— Task details —
Each line in the listing below that holds "split" should be counted; reply with that number only.

— Given data —
:::

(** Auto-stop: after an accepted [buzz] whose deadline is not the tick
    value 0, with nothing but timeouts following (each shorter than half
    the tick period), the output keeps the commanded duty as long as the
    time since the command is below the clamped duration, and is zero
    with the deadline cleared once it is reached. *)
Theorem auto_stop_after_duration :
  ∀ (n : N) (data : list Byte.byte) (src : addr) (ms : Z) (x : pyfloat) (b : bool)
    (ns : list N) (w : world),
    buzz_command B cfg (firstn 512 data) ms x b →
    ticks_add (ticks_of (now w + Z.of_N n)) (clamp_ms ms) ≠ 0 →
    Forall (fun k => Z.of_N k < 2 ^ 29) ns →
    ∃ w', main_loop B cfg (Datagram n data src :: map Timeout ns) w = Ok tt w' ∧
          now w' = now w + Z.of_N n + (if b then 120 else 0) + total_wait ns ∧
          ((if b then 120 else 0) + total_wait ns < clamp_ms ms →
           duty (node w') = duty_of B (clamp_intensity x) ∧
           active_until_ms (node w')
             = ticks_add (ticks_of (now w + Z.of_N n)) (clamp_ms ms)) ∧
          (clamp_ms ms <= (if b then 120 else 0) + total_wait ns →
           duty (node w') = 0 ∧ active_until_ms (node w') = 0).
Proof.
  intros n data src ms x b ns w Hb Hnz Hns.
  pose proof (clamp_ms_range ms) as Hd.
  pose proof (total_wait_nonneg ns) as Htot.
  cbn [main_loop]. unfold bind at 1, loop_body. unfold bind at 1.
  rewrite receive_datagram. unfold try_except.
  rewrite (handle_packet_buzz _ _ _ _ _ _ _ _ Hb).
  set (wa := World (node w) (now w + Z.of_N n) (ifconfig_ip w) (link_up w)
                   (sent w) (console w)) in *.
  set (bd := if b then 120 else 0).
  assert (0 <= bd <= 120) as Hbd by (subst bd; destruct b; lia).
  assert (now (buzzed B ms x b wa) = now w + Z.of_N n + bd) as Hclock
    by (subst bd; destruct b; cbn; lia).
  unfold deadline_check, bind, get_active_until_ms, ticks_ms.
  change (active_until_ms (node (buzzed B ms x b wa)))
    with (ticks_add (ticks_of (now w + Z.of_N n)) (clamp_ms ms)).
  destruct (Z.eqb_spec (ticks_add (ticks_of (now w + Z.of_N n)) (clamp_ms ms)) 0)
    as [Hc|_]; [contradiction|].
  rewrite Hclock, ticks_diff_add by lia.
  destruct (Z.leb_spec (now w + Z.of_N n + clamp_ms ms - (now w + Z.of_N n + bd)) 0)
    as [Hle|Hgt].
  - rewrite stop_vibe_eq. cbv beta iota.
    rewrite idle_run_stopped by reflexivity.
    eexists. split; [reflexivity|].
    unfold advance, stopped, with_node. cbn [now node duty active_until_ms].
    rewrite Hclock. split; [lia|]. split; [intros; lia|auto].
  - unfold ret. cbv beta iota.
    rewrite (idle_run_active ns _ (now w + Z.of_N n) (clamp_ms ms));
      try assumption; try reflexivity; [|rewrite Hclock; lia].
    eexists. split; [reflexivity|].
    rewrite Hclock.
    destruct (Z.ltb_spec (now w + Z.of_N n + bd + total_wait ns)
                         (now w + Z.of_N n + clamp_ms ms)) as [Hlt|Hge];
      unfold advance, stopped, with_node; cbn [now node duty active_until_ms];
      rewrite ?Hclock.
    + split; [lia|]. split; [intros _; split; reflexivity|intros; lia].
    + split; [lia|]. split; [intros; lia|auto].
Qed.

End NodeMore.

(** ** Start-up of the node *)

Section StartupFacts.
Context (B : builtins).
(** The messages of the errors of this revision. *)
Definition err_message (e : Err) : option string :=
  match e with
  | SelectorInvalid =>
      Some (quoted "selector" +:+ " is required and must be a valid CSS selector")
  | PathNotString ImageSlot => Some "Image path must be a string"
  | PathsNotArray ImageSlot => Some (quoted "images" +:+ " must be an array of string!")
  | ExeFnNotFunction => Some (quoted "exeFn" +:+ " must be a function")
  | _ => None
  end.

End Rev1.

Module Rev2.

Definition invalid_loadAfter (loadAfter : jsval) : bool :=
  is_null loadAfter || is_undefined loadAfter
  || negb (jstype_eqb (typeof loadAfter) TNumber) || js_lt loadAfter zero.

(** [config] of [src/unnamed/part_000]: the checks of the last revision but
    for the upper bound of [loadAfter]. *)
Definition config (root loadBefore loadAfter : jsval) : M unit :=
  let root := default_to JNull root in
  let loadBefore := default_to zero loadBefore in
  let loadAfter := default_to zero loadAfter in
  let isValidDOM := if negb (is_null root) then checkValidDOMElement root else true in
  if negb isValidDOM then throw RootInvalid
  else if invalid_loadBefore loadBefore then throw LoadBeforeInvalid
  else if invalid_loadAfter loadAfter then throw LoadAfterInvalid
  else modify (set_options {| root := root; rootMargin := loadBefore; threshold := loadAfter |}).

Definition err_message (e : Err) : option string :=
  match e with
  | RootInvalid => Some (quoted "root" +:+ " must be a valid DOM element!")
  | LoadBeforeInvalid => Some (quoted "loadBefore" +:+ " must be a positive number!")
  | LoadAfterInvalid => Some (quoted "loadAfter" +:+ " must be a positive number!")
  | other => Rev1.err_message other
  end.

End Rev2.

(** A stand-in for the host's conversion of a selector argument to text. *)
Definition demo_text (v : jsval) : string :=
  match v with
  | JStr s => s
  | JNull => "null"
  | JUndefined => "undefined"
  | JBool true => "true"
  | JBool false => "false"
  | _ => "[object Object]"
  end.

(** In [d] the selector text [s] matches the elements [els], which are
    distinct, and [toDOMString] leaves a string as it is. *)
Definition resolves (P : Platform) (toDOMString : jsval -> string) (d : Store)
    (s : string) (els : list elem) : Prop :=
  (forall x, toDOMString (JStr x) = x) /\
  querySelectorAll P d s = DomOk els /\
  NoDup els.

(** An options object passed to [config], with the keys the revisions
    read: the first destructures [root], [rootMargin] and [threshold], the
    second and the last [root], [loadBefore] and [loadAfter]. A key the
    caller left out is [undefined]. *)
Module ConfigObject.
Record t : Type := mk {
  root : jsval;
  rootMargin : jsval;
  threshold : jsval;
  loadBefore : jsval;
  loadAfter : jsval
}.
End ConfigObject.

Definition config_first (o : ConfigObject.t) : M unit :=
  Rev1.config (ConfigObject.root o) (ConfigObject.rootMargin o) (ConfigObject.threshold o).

:::

— Output for this task —
5